The call analysis server 10 acquires call data (S30). In the first embodiment, the call analysis server 10 acquires call data to be analyzed from a plurality of call data stored in the file server 9.

　通話分析サーバ１０は、（Ｓ３０）で取得された通話データに含まれる顧客の音声データに対して音声認識処理を行う（Ｓ３１）。これにより、通話分析サーバ１０は、顧客の音声テキストデータ及び発声時間データを取得する。顧客の音声テキストデータは、単語（品詞）ごとにそれぞれ区分けされている。また、発声時間データには、単語毎又は各発話区間に相当する単語列毎の発声時間データが含まれる。 The call analysis server 10 performs voice recognition processing on the customer voice data included in the call data acquired in (S30) (S31). Thereby, the call analysis server 10 acquires the customer's voice text data and utterance time data. The customer's voice text data is divided for each word (part of speech). The utterance time data includes utterance time data for each word or for each word string corresponding to each utterance section.

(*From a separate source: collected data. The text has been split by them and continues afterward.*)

Lemma with_anchor_flag f s e : flag (_finding_with_anchor f s e) = flag f.
Proof. unfold _finding_with_anchor. by repeat destruct (is_Some_b _). Qed.

Lemma resolved_flag diff f : flag (_resolved_finding diff f) = flag f.
Proof.
  unfold _resolved_finding. destruct (_ && _); [done|]. cbv zeta.
  destruct (_resolve_line_window _ _ _ _) as [|[[s e]|]];
    [|destruct (repaired_anchor _ _ _ _); apply with_anchor_flag|];
    (destruct (_content_rescue_anchor _ _) as [[? ?]|]; [apply with_anchor_flag|done]).
Qed.

Lemma degraded_flag f r : flag (_degraded_finding f r) = (true, reason_value r).
Proof. unfold _degraded_finding. by case_bool_decide. Qed.

Lemma reset_flag f : flag (reset_degraded f) = (false, "").
Proof.
  unfold reset_degraded, flag. destruct (f_anchor_degraded f) eqn:Hd; [done|].
  destruct (String.eqb_spec (f_anchor_degraded_reason f) "") as [Hr|]; [|done].
  cbn. by rewrite Hd, Hr.
Qed.

Lemma accept_accepts role diff i f :
  ∃ g st, accept_finding role diff i f = Accepted g st ∧ content g = content f
          ∧ flag g = flag f.
Proof.
  unfold accept_finding. cbv zeta. pose proof (resolved_content diff f) as H.
  pose proof (resolved_flag diff f) as H'.
  destruct (f_escalation f); [destruct (negb _)|]; eauto.
Qed.

Section Fates2.
Context {A : PyAst} {F : RepoFiles}.

Definition REJECTING_REASONS : list RejectedFindingReason :=
  [invalid_severity; missing_evidence; unknown_file; invalid_line_reference;
   line_reference_out_of_range].

(** The fate of one finding: accepted with its content, or rejected for one of
    the five reasons no adjudicator could decide on, with its payload kept. *)
Definition fate_of (role : string) (source : Finding) (v : Verdict1) : Prop :=
  match v with
  | Accepted g _ => content g = content source
  | Rejected rf =>
      rf.(rf_raw) = finding_dump (reset_degraded source)
      ∧ rf.(rf_reviewer_role) = role
      ∧ rf.(rf_reason) ∈ REJECTING_REASONS
  end.

Lemma rejecting_not_routed r :
  r ∈ REJECTING_REASONS → r ∉ schema_invalid :: _ADJUDICATION_ROUTED_REASONS.
Proof.
  intros H%(bool_decide_eq_true_2 (r ∈ REJECTING_REASONS)).
  apply (bool_decide_eq_false_1 (r ∈ _)). by destruct r.
Qed.

Lemma rejecting_of r :
  r ≠ schema_invalid → r ∉ _ADJUDICATION_ROUTED_REASONS → r ∈ REJECTING_REASONS.
Proof.
  intros Hne H%(bool_decide_eq_false_2 (r ∈ _ADJUDICATION_ROUTED_REASONS)).
  apply (bool_decide_eq_true_1 (r ∈ _)). by destruct r.
Qed.

Lemma classify_reasons f diff changed worktree r :
  _classify_finding f diff changed worktree = Some r →
  r ≠ schema_invalid.
Proof.
  unfold _classify_finding, _classify_anchored_finding, _classify_drifted_finding,
    _classify_mislocated_finding, _classify_unanchored_file.
  repeat (case_match; try congruence; try (intros [= <-]; congruence)).
Qed.

Lemma validate_one_fate role diff changed worktree i source :
  fate_of role source (validate_one role diff changed worktree i source).
Proof.
  unfold validate_one. cbv zeta.
  destruct (_classify_finding _ _ _ _) as [r|] eqn:E; cycle 1.
  { destruct (accept_accepts role diff i (reset_degraded source)) as (g & st & -> & H & _).
    simpl. by rewrite H, reset_content. }
  apply classify_reasons in E.
  destruct (negb _) eqn:Hr.
  - apply negb_true_iff, bool_decide_eq_false in Hr.
    split; [done|]. split; [done|]. by apply rejecting_of.
  - destruct (_ || _).
    + destruct (accept_accepts role diff i (_degraded_finding (reset_degraded source) r))
        as (g & st & -> & H & _). simpl. by rewrite H, degraded_content, reset_content.
    + destruct (accept_accepts role diff i (reset_degraded source)) as (g & st & -> & H & _).
      simpl. by rewrite H, reset_content.
Qed.

(** What the mechanical check knows of an accepted finding's quote: it flagged
    it, was told to expect no anchor, found it in the diff of a changed file,
    or found the file in the checkout only. *)
Definition vouched (diff : CapturedDiff) (worktree : option string) (g : Finding) : Prop :=
  (g.(f_anchor_degraded) = true
   ∧ g.(f_anchor_degraded_reason) ∈ map reason_value [line_anchor_degraded; evidence_not_in_diff])
  ∨ g.(f_anchor_degraded) = false
    ∧ (g.(f_no_diff_anchor) = true
       ∨ g.(f_file) ∈ _changed_files diff ∧ evidence_in_diff diff g
       ∨ g.(f_file) ∉ _changed_files diff
         ∧ ∃ w, worktree = Some w ∧ _file_in_repo_tree w g.(f_file) = true).

Lemma unanchored_file f diff worktree :
  _classify_finding f diff (_changed_files diff) worktree = Some unanchored →
  f.(f_file) ∉ _changed_files diff
  ∧ ∃ w, worktree = Some w ∧ _file_in_repo_tree w f.(f_file) = true.
Proof.
  unfold _classify_finding, _classify_anchored_finding, _classify_drifted_finding,
    _classify_mislocated_finding, _classify_unanchored_file.
  repeat (case_match; try congruence).
  intros _. split; [|eauto]. by eapply bool_decide_eq_false, negb_true_iff.
Qed.

Lemma classified_basics f diff changed worktree r :
  _classify_finding f diff changed worktree = r → r ≠ Some invalid_severity →
  r ≠ Some missing_evidence →
  f.(f_severity) ∈ _VALID_SEVERITIES ∧ is_blank f.(f_evidence) = false.
Proof.
  unfold _classify_finding. case_bool_decide as Hs; cbn [negb]; [|by intros <-].
  destruct (is_blank _); [by intros <-|done].
Qed.
(* ===== verification/ReviewDebt.v ===== *)
(** * Review debt: [review_debt.py]

    The position- and count-independent identity of a finding, and the debt
    records keyed by it.  Text is read as characters; a backslash-[d] is an
    ASCII digit, and the case fold, the word characters and the white space
    outside ASCII are the Unicode character data's. *)

From S2P Require Import Prelude PyStr PyText ReviewModels.

Definition FINGERPRINT_VERSION : string := "FINGERPRINT_V1".
Definition _NO_ANCHOR_FILE : string := "N/A".
Definition _DIGIT_PLACEHOLDER : string := "N".

(** Characters outside ASCII: [str.lower] and word membership. *)
Class CaseData := {
  wide_lower : string → string;
  wide_word_char : string → bool }.

Section Debt.
Context {K : CaseData}.

Definition lower_one (w : string) : string :=
  match w with
  | String c EmptyString =>
      let n := nat_of_ascii c in
      if Nat.leb 65 n && Nat.leb n 90 then String (ascii_of_nat (n + 32)) EmptyString else w
  | _ => wide_lower w
  end.

Definition py_lower (s : string) : string := str_concat (map lower_one (chars s)).

Definition is_digit_char (w : string) : bool :=
  match w with
  | String c EmptyString => let n := nat_of_ascii c in Nat.leb 48 n && Nat.leb n 57
  | _ => false
  end.

Definition is_word (w : string) : bool :=
  match w with
  | String c EmptyString => is_ascii_alnum c || Ascii.eqb c "_"
  | _ => wide_word_char w
  end.

(** [p*] at the head, greedy: how many, and the rest. *)
Fixpoint run_of (p : string → bool) (cs : list string) : nat * list string :=
  match cs with
  | [] => (0, [])
  | w :: cs' => if p w then let '(n, r) := run_of p cs' in (S n, r) else (0, cs)
  end.

Definition some_run (p : string → bool) (cs : list string) : option (list string) :=
  match run_of p cs with (O, _) => None | (_, r) => Some r end.

Definition strip_lit (lit : string) (cs : list string) : option (list string) :=
  let l := chars lit in
  if bool_decide (take (length l) cs = l) then Some (drop (length l) cs) else None.

Definition at_boundary (before : bool) (cs : list string) : bool :=
  xorb before (match cs with [] => false | w :: _ => is_word w end).

(** [:\d+\b]: a shorter digit run never ends on a boundary. *)
Definition colon_position (cs : list string) : option (list string) :=
  r ← strip_lit ":" cs; r ← some_run is_digit_char r;
  if at_boundary true r then Some r else None.

(** [(?:\s*-\s*\d+)?]. *)
Definition range_tail (cs : list string) : list string :=
  match (r ← strip_lit "-" (run_of is_space_char cs).2;
         some_run is_digit_char (run_of is_space_char r).2) with
  | Some r => r
  | None => cs
  end.

(** [\blines?\s+\d+(...)?]; [before]: the character before is a word character. *)
Definition line_position (before : bool) (cs : list string) : option (list string) :=
  if negb (at_boundary before cs) then None
  else
    r ← strip_lit "line" cs;
    let r := default r (strip_lit "s" r) in
    r ← some_run is_space_char r; r ← some_run is_digit_char r;
    Some (range_tail r).

(** [\s*(...)]: the alternatives start with no white space, so the run is
    taken whole. *)
Definition spaced_position (before : bool) (cs : list string) : option (list string) :=
  let '(n, r) := run_of is_space_char cs in
  match colon_position r with
  | Some r' => Some r'
  | None => line_position (match n with O => before | _ => false end) r
  end.

(** [_POSITION_RE] at the head: with the leading [ at], else without. *)
Definition position_at (before : bool) (cs : list string) : option (list string) :=
  let with_at := r ← some_run is_space_char cs; r ← strip_lit "at" r; spaced_position true r in
  match with_at with Some r => Some r | None => spaced_position before cs end.

(** [_POSITION_RE.sub("", s)]: leftmost matches; fuel for the characters left. *)
Fixpoint strip_positions (fuel : nat) (before : bool) (cs : list string) : list string :=
  match fuel, cs with
  | S fuel', w :: cs' =>
      match position_at before cs with
      | Some r => strip_positions fuel' true r
      | None => w :: strip_positions fuel' (is_word w) cs'
      end
  | _, _ => cs
  end.

(** [_DIGIT_RUN_RE.sub("N", s)]. *)
Fixpoint mask_digits (in_run : bool) (cs : list string) : list string :=
  match cs with
  | [] => []
  | w :: cs' =>
      if is_digit_char w
      then (if in_run then [] else [_DIGIT_PLACEHOLDER]) ++ mask_digits true cs'
      else w :: mask_digits false cs'
  end.

Definition _normalize_summary (summary : string) : string :=
  let cs := chars (collapse_spaces (py_lower summary)) in
  let without_positions := strip_positions (length cs) false cs in
  collapse_spaces (str_concat (mask_digits false without_positions)).

Definition fingerprint_v1 (file summary : string) : option (string * string) :=
  if String.eqb file _NO_ANCHOR_FILE then None else Some (file, _normalize_summary summary).

(** [None] also stands for the [IndexError] of a finding with no reviewer,
    which no accepted finding is. *)
Definition promote_debt_finding (af : AcceptedFinding) (discovery_sha : string)
  : option DebtRecord :=
  fp ← fingerprint_v1 af.(af_finding).(f_file) af.(af_finding).(f_summary);
  reviewer ← head af.(af_reviewers);
  Some (mkDebtRecord fp FINGERPRINT_VERSION "" af.(af_finding).(f_file) ""
          af.(af_finding).(f_evidence) af.(af_finding).(f_summary)
          af.(af_finding).(f_suggested_fix) discovery_sha "NEEDS_FILING" reviewer).

(** The ledger dict, in insertion order. *)
Definition record_debt (ledger : list DebtRecord) (record : DebtRecord) : list DebtRecord :=
  if existsb (λ r, bool_decide (r.(dr_fingerprint) = record.(dr_fingerprint))) ledger
  then ledger else ledger ++ [record].

Definition dedupe_debt (records : list DebtRecord) : list DebtRecord :=
  fold_left record_debt records [].
End Debt.

(** ** What deduplication keeps *)

(** The records no earlier one shares a fingerprint with. *)
Definition first_discovered (records : list DebtRecord) (r : DebtRecord) : Prop :=
  ∃ i, records !! i = Some r
    ∧ ∀ j q, j < i → records !! j = Some q → q.(dr_fingerprint) ≠ r.(dr_fingerprint).

Lemma record_debt_fingerprints ledger r :
  NoDup (dr_fingerprint <$> ledger) → NoDup (dr_fingerprint <$> record_debt ledger r).
Proof.
  intros H. unfold record_debt. destruct (existsb _ _) eqn:E; [done|].
  rewrite fmap_app. apply NoDup_app. split; [done|]. split; [|apply NoDup_singleton].
  intros fp (q' & -> & Hq)%list_elem_of_fmap Hr%list_elem_of_singleton.
  apply not_true_iff_false in E. apply E. apply existsb_exists.
  exists q'. split; [by apply list_elem_of_In|by apply bool_decide_eq_true].
Qed.

(** The ledger holds the records the sweep has passed that were first. *)
Definition ledger_of (done ledger : list DebtRecord) : Prop :=
  NoDup (dr_fingerprint <$> ledger) ∧ ∀ r, r ∈ ledger ↔ first_discovered done r.

Lemma first_discovered_snoc done q r :
  first_discovered (done ++ [q]) r
  ↔ first_discovered done r
    ∨ (r = q ∧ ∀ p, p ∈ done → p.(dr_fingerprint) ≠ q.(dr_fingerprint)).
Proof.
  split.
  - intros (i & Hi & Hfirst). apply lookup_app_Some in Hi as [Hi|[Hle Hi]].
    + left. exists i. split; [done|]. intros j p Hj Hp. apply (Hfirst j); [done|].
      by apply lookup_app_l_Some.
    + apply list_lookup_singleton_Some in Hi as [Hz ->]. right. split; [done|].
      intros p [j Hj]%list_elem_of_lookup. apply (Hfirst j).
      * apply lookup_lt_Some in Hj. lia.
      * by apply lookup_app_l_Some.
  - intros [(i & Hi & Hfirst)|[-> Hnew]].
    + exists i. split; [by apply lookup_app_l_Some|]. intros j p Hj Hp.
      apply (Hfirst j); [done|]. apply lookup_lt_Some in Hi.
      rewrite lookup_app_l in Hp by lia. done.
    + exists (length done). split; [by apply list_lookup_middle|]. intros j p Hj Hp.
      rewrite lookup_app_l in Hp by lia. apply Hnew. by eapply list_elem_of_lookup_2.
Qed.

(** A fingerprint of a passed record is in the ledger. *)
Lemma first_of_fingerprint done p :
  p ∈ done → ∃ r, first_discovered done r ∧ r.(dr_fingerprint) = p.(dr_fingerprint).
Proof.
  revert p. induction done as [|q done IH] using rev_ind; [by intros p ?%not_elem_of_nil|].
  intros p [Hp| ->%list_elem_of_singleton]%elem_of_app.
  - destruct (IH p Hp) as (r & Hr & E). exists r. split; [|done].
    apply first_discovered_snoc. by left.
  - destruct (decide (Exists (λ r, r.(dr_fingerprint) = q.(dr_fingerprint)) done))
      as [(r & Hr & E)%Exists_exists|Hno].
    + destruct (IH r Hr) as (f & Hf & Ef). exists f. split; [|by rewrite Ef].
      apply first_discovered_snoc. by left.
    + exists q. split; [|done]. apply first_discovered_snoc. right. split; [done|].
      by rewrite <- Forall_Exists_neg, Forall_forall in Hno.
Qed.

Lemma record_debt_ledger done ledger q :
  ledger_of done ledger → ledger_of (done ++ [q]) (record_debt ledger q).
Proof.
  intros [Hnd Hin]. split; [by apply record_debt_fingerprints|].
  intros r. rewrite first_discovered_snoc. unfold record_debt.
  destruct (existsb _ _) eqn:E.
  - apply existsb_exists in E as (p & Hp & E). apply bool_decide_eq_true in E.
    apply list_elem_of_In, Hin in Hp. rewrite Hin. split; [by left|].
    intros [?|[-> Hnew]]; [done|]. destruct Hp as (i & Hi & _).
    destruct (Hnew p); [by eapply list_elem_of_lookup_2|done].
  - rewrite elem_of_app, list_elem_of_singleton, Hin. split; [|by intros [?|[? _]]; [left|right]].
    intros [?| ->]; [by left|]. right. split; [done|]. intros p Hp Heq.
    destruct (first_of_fingerprint _ _ Hp) as (f & Hf & Ef). apply Hin in Hf.
    apply not_true_iff_false in E. apply E. apply existsb_exists. exists f.
    split; [by apply list_elem_of_In|]. apply bool_decide_eq_true. by rewrite Ef.
Qed.

Lemma dedupe_ledger done ledger records :
  ledger_of done ledger → ledger_of (done ++ records) (fold_left record_debt records ledger).
Proof.
  revert done ledger. induction records as [|q records IH]; intros done ledger H; simpl.
  - by rewrite app_nil_r.
  - rewrite (cons_middle q done records), (assoc_L (++)). apply IH.
    by apply record_debt_ledger.
Qed.

(** deduplicating the debt ledger keeps one record per fingerprint, and
    the one it keeps is the first discovered: a record survives exactly when
    no earlier one has its fingerprint. So the earliest [discovery_sha] of a
    finding is never overwritten, and no fingerprint is lost. *)
Theorem dedupe_keeps_first_discovered records :
  NoDup (dr_fingerprint <$> dedupe_debt records)
  ∧ (∀ r, r ∈ dedupe_debt records ↔ first_discovered records r)
  ∧ (∀ r, r ∈ records →
       ∃ kept, kept ∈ dedupe_debt records ∧ kept.(dr_fingerprint) = r.(dr_fingerprint)).
Proof.
  assert (ledger_of [] []) as H0.
  { split; [constructor|]. intros r. split; [by intros ?%not_elem_of_nil|].
    intros (i & Hi & _). by rewrite lookup_nil in Hi. }
  destruct (dedupe_ledger [] [] records H0) as [Hnd Hin]. simpl in Hin.
  split; [done|]. split; [exact Hin|]. intros r Hr.
  destruct (first_of_fingerprint _ _ Hr) as (f & Hf & E). exists f. split; [by apply Hin|done].
Qed.
(* ===== verification/Tasks.v ===== *)
(** * The dev-queue row and its store: [cw.models.tasks]

    [TicketTask] is the row every dispatch and reconcile component mutates;
    [new_task] is its constructor with the model's defaults.  Sub-models are
    records whose fields carry a prefix, since Rocq projections share one name
    space; a [datetime] is an integer (PyStr), a [Path] its string, a float
    its printed form. *)

From S2P Require Import Prelude.
From S2P Require Import PyStr.
From S2P Require Import Enums.

#[local] Open Scope cw_scope.

Definition DEFAULT_LANE : string := "default".
Definition DEFAULT_STAGE : StageT := Stage.PLAN.
Definition DEV_QUEUE_SCHEMA_VERSION : Z := 54.
Definition PARK_ON_ABANDONED_EXIT_KEY : string := "park_on_abandoned_exit".

(** ** Sub-models *)

Record PendingFixDispatch := mkPendingFixDispatch {
  pfd_prompt : string; pfd_label : string; pfd_cycle : Z;
  pfd_requested_by_session_id : string; pfd_requested_at : Z }.

Record LaunchedFixWorker := mkLaunchedFixWorker {
  lfw_surface_ref : string; lfw_launched_at : Z; lfw_attention_paged_at : option Z }.

Record UsageLimitAct := mkUsageLimitAct {
  ula_session_id : string; ula_branch : string; ula_started_at : Z;
  ula_reset_at : option Z; ula_until : Z; ula_audited_at : option Z }.
Definition _apply_round (ledger : ConvergenceLedger) (a : RoundArgs)
  : exn + (ConvergenceLedger * RoundReport) :=
  let round_number := length ledger.(lg_rounds) + 1 in
  let classified := classify_findings ledger a.(ra_findings) round_number in
  match (if Z.eqb (cl_new_accepted classified) 0 then _guard_unread a.(ra_unread) else inr tt)
  with
  | inl e => inl e
  | inr _ =>
      let record := round_record ledger a classified in
      let rounds := ledger.(lg_rounds) ++ [record] in
      let outcome := _decide ledger classified record rounds in
      let updated :=
        ((ledger <| lg_rounds := rounds |>)
           <| lg_settled := ledger.(lg_settled) ++ classified.(cl_newly_settled) |>)
          <| lg_awaiting_confirm_sha := None |> in
      let updated :=
        _transition ledger outcome classified record (set_frozen_once a.(ra_frozen) updated) in
      inr (updated, _report updated outcome record)
  end.

Definition record_round (ledger : ConvergenceLedger) (a : RoundArgs)
  : exn + (ConvergenceLedger * RoundReport) :=
  match _require_recordable_kind a.(ra_kind) with
  | inl e => inl e
  | inr _ =>
      match _require_open_ledger ledger with
      | inl e => inl e
      | inr _ =>
          match (if bool_decide (a.(ra_kind) = k_confirm)
                 then _require_confirm_preconditions ledger a.(ra_backend) a.(ra_reviewed_sha)
                 else inr tt) with
          | inl e => inl e
          | inr _ => _apply_round ledger a
          end
      end
  end.
(** [out.strip() or None]. *)
Definition strip_or_none (out : string) : option string :=
  if String.eqb (text_strip out) "" then None else Some (text_strip out).

Definition ok (r : GitFailure + Completed) : option string :=
  match r with
  | inr c => if Z.eqb c.(returncode) 0 then Some c.(stdout) else None
  | inl _ => None
  end.

(** [MergeTolerance(default_branch)]. *)
Notation MergeTolerance := string (only parsing).

Notation merge_parents := (list (string * list string)) (only parsing).

Section Git.
Context {G : GitRepo}.

(** ** Does a merge of the default branch conflict? *)

Definition _DETAIL_LIMIT : nat := 200.

Definition _git (argv : list string) : string + Completed :=
  let argv0 := default "" (head argv) in
  match run_git argv with
  | inr c => inr c
  | inl TimeoutExpired => inl ("git " +:+ argv0 +:+ " timed out after 10s")
  | inl (OSError e) | inl (GitValueError e) => inl ("git " +:+ argv0 +:+ " could not run: " +:+ e)
  end.

Definition _failure_detail (argv0 : string) (result : Completed) : string :=
  let lines := splitlines (text_strip result.(stderr)) in
  let reason := default "no output" (head lines) in
  cp_take _DETAIL_LIMIT
    ("git " +:+ argv0 +:+ " exited " +:+ str_of_Z result.(returncode) +:+ ": " +:+ reason).

Inductive MergeTreeStatus := mt_clean | mt_conflict | mt_unavailable.

Record MergeTreeResult := mkMergeTreeResult {
  mtr_status : MergeTreeStatus;
  mtr_tree : option string;
  mtr_conflicted_files : list string;
  mtr_detail : string }.

Definition _unavailable_tree (detail : string) : MergeTreeResult :=
  mkMergeTreeResult mt_unavailable None [] detail.

(** [s.split("\0")]: a list that is never empty. *)
Fixpoint split_nul (s : string) : string * list string :=
  match s with
  | EmptyString => ("", [])
  | String c s' =>
      let '(first, rest) := split_nul s' in
      if Nat.eqb (nat_of_ascii c) 0 then ("", first :: rest) else (String c first, rest)
  end.

(** [sorted({path for path in paths if path})]. *)
Definition sorted_paths (paths : list string) : list string :=
  merge_sort string_le (remove_dups (filter (λ p, p ≠ "") paths)).

Definition merge_tree (ours theirs : string) : MergeTreeResult :=
  match _git ["merge-tree"; "--write-tree"; "--no-messages"; "--name-only"; "-z"; ours; theirs]
  with
  | inl detail => _unavailable_tree detail
  | inr result =>
      if negb (Z.eqb result.(returncode) 0 || Z.eqb result.(returncode) 1)
      then _unavailable_tree (_failure_detail "merge-tree" result)
      else
        let '(first, rest) := split_nul result.(stdout) in
        let tree := text_strip first in
        let last_entry := default first (last rest) in
        if negb (FULL_COMMIT_ID_RE tree) || negb (String.eqb last_entry "")
        then _unavailable_tree "git merge-tree printed unreadable output"
        else if Z.eqb result.(returncode) 0
        then mkMergeTreeResult mt_clean (Some tree) [] ""
        else mkMergeTreeResult mt_conflict (Some tree) (sorted_paths (removelast rest)) ""
  end.
Lemma refresh_settled_ok settled pending s p :
  refresh_settled settled pending = (s, p) → NoDup (ids pending) → NoDup (ids settled) →
  refresh_ok settled pending s p.
Proof.
  revert pending s p. induction settled as [|x settled IH]; cbn; intros pending s p.
  { intros [= <- <-] Hp _. split; auto using not_elem_of_nil. }
  destruct (pop_entry (st_identity x) pending) as [f r] eqn:Hpop. apply pop_entry_spec in Hpop.
  destruct (refresh_settled settled r) as [s' p'] eqn:Hr. intros [= <- <-] Hnp Hns.
  apply NoDup_cons in Hns as [Hx Hns].
  destruct f as [e|]; cbn [default from_option id].
  - destruct Hpop as [He Hperm]. rewrite (ids_perm _ _ Hperm) in Hnp. cbn in Hnp.
    apply NoDup_cons in Hnp as [Her Hnr]. specialize (IH _ _ _ Hr Hnr Hns) as [H1 H2 H3 H4 H5 H6].
    assert (Hin : ∀ y, y ∈ pending ↔ y = e ∨ y ∈ r) by (intros y; by rewrite Hperm, elem_of_cons).
    split; cbn; [congruence|done| | | |].
    + intros i Hi. rewrite not_elem_of_cons. split; [|auto]. rewrite <- He. intros ->.
      apply ids_elem in Hi as (y & Hy & Hyi). apply Her, ids_elem. eauto.
    + intros y Hy. apply Hin in Hy as [->|Hy]; [left; by left|].
      destruct (H4 _ Hy); [left; by right|by right].
    + intros y Hy. apply Hin. auto.
    + intros y [->|Hy]%elem_of_cons; [right; apply Hin; auto|].
      destruct (H6 _ Hy); [left; by right|right; apply Hin; auto].
  - destruct Hpop as [Hn ->]. specialize (IH _ _ _ Hr Hnp Hns) as [H1 H2 H3 H4 H5 H6].
    split; cbn; [congruence|done| | |done|].
    + intros i Hi. rewrite not_elem_of_cons. split; [|auto]. intros ->.
      apply ids_elem in Hi as (y & Hy & Hyi). apply Hn, ids_elem. eauto.
    + intros y Hy. destruct (H4 _ Hy); [left; by right|by right].
    + intros y [->|Hy]%elem_of_cons; [left; by left|].
      destruct (H6 _ Hy); [left; by right|by right].
Qed.

(** The settled memory after a settle: one entry per identity, the recorded
    targets added, each with an operator entry. *)
Record settles (L : ConvergenceLedger) (targets : list SettleTarget)
  (s : list SettledEntry) : Prop := {
  se_nodup : NoDup (ids s);
  se_ids : ∀ i, i ∈ ids s ↔
    i ∈ ids L.(lg_settled) ∨ (i ∈ map target_identity targets ∧ i ∈ _recorded_identities L);
  se_operator : ∀ i, i ∈ map target_identity targets → i ∈ _recorded_identities L →
    ∃ e, e ∈ s ∧ e.(st_identity) = i ∧ is_operator_settle e = true }.

Section Settle.
Context {C : CloseMatch}.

　通話分析サーバ１０は、（Ｓ３０）で取得された通話データに含まれる切断時間データ、及び、（Ｓ３１）で取得された発声時間データに基づいて、対象通話のクロージング区間を検出する（Ｓ３２）。例えば、通話分析サーバ１０は、切断時間データにより示される通話切断時間から所定時間遡った時点を、クロージング区間の始端時間に決定する。他の例としては、通話分析サーバ１０は、当該通話切断時間から、顧客の所定数分の発話区間の始端時間を、クロージング区間の始端時間に決定する。通話分析サーバ１０は、検出されたクロージング区間の始端時間及び終端時間を示すクロージング区間データを生成する。 The call analysis server 10 detects the closing section of the target call based on the disconnection time data included in the call data acquired in (S30) and the utterance time data acquired in (S31) (S32). For example, the call analysis server 10 determines a time point that is a predetermined time back from the call disconnection time indicated by the disconnection time data as the start time of the closing section. As another example, the call analysis server 10 determines the start time of the utterance section for a predetermined number of customers as the start time of the closing section from the call disconnection time. The call analysis server 10 generates closing section data indicating the start time and the end time of the detected closing section.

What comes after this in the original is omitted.